------ Dataset records

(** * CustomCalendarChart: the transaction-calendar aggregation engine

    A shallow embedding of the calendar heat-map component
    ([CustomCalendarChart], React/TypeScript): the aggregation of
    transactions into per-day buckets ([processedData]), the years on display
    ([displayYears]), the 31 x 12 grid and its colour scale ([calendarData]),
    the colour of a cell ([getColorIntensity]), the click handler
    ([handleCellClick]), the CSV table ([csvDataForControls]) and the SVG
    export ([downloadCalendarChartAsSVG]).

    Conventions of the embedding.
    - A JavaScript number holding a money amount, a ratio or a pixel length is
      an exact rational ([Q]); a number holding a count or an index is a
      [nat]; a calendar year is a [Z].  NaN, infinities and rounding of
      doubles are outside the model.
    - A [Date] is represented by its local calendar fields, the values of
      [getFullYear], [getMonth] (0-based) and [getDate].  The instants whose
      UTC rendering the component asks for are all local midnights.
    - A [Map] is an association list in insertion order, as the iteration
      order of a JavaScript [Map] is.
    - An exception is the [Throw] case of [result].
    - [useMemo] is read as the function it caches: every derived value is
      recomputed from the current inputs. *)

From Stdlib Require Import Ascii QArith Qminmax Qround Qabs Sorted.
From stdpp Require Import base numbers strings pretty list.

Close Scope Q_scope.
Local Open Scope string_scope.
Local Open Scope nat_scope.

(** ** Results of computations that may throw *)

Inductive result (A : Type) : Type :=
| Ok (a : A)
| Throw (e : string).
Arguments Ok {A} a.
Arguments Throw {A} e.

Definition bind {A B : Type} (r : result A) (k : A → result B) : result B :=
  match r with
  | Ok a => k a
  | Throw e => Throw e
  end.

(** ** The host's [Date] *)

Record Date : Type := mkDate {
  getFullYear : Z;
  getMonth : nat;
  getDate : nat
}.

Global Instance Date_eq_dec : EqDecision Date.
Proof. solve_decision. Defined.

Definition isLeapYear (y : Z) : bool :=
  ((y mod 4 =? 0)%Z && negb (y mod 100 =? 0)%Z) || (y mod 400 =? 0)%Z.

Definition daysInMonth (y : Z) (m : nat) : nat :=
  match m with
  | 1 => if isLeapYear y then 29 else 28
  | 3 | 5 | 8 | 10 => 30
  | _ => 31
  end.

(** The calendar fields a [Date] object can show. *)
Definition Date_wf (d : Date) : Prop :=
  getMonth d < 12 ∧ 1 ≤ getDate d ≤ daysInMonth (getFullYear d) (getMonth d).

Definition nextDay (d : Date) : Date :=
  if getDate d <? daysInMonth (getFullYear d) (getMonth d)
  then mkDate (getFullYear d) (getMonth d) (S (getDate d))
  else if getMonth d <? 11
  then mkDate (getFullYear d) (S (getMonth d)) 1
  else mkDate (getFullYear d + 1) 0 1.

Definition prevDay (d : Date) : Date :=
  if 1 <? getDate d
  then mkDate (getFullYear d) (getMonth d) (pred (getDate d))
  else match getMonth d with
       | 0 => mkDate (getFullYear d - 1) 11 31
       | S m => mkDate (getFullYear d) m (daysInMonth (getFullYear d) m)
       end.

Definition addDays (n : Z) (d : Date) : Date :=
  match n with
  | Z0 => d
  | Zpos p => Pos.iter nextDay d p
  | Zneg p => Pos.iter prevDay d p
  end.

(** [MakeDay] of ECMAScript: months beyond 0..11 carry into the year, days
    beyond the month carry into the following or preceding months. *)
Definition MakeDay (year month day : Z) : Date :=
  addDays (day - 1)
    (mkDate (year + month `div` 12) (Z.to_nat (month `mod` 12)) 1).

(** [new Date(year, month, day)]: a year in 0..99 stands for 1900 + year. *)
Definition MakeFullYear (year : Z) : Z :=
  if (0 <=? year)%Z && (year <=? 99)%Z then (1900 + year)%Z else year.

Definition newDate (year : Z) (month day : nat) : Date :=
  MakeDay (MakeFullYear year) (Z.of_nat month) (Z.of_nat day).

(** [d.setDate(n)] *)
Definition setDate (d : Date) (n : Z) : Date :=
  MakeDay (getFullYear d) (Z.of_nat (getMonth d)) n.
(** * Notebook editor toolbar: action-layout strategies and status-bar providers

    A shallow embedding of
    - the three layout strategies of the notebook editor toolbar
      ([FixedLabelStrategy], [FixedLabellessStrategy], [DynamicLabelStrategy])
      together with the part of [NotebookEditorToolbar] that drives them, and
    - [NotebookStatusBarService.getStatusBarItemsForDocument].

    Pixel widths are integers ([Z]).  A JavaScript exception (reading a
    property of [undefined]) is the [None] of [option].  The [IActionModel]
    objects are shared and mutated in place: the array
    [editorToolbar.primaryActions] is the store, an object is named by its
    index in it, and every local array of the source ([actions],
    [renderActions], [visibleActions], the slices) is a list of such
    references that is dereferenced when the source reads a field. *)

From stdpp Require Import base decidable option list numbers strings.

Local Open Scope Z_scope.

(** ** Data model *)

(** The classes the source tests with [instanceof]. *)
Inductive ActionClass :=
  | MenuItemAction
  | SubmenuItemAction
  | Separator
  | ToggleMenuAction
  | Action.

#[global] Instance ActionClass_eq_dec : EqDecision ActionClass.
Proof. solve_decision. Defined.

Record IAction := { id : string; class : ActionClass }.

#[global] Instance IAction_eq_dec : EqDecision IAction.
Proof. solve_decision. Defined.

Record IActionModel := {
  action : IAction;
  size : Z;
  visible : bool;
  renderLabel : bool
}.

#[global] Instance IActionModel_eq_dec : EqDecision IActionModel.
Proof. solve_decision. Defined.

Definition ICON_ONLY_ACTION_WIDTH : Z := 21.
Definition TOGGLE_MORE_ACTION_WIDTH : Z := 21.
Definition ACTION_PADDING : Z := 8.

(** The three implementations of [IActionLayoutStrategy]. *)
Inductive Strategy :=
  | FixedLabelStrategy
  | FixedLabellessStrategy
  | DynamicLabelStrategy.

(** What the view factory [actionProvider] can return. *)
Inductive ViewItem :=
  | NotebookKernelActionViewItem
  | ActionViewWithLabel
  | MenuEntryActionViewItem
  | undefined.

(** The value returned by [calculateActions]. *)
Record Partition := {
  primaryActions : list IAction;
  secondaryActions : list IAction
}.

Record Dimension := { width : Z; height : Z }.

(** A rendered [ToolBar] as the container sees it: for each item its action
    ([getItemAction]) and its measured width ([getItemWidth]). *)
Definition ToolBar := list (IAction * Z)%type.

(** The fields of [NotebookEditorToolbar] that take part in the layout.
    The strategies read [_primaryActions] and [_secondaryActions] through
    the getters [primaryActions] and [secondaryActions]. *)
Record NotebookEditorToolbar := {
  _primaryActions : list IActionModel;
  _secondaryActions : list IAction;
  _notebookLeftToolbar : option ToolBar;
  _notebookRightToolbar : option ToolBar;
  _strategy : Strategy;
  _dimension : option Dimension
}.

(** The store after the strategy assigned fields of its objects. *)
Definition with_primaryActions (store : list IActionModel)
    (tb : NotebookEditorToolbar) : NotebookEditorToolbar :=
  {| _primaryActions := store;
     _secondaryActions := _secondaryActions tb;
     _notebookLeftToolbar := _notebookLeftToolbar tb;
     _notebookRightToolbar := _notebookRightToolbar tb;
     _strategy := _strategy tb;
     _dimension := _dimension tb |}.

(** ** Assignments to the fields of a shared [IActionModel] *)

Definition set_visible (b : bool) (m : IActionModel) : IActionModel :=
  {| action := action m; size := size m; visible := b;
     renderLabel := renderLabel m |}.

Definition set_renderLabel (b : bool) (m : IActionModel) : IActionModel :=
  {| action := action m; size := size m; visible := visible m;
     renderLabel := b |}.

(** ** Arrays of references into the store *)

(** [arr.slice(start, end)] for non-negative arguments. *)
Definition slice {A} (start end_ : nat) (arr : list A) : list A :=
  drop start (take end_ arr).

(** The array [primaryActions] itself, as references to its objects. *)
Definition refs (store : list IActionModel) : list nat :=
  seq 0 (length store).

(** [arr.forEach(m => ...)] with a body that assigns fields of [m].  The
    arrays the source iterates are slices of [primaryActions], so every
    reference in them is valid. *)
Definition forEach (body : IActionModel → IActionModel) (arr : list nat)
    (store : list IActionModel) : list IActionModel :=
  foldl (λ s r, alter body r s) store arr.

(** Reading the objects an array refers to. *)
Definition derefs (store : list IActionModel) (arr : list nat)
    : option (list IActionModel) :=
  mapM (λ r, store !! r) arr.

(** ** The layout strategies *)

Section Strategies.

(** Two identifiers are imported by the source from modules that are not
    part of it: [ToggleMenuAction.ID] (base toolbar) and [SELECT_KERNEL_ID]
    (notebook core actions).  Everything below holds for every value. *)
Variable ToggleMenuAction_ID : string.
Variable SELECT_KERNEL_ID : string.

------------

* _Task description_
Could you give again, word for word, the line with "(** ** The layout strategies *)" and all lines after it through the end of the data? Leave out everything else.

* _Problem solution_
(** ** The layout strategies *)

Section Strategies.

(** Two identifiers are imported by the source from modules that are not
    part of it: [ToggleMenuAction.ID] (base toolbar) and [SELECT_KERNEL_ID]
    (notebook core actions).  Everything below holds for every value. *)
Variable ToggleMenuAction_ID : string.
Variable SELECT_KERNEL_ID : string.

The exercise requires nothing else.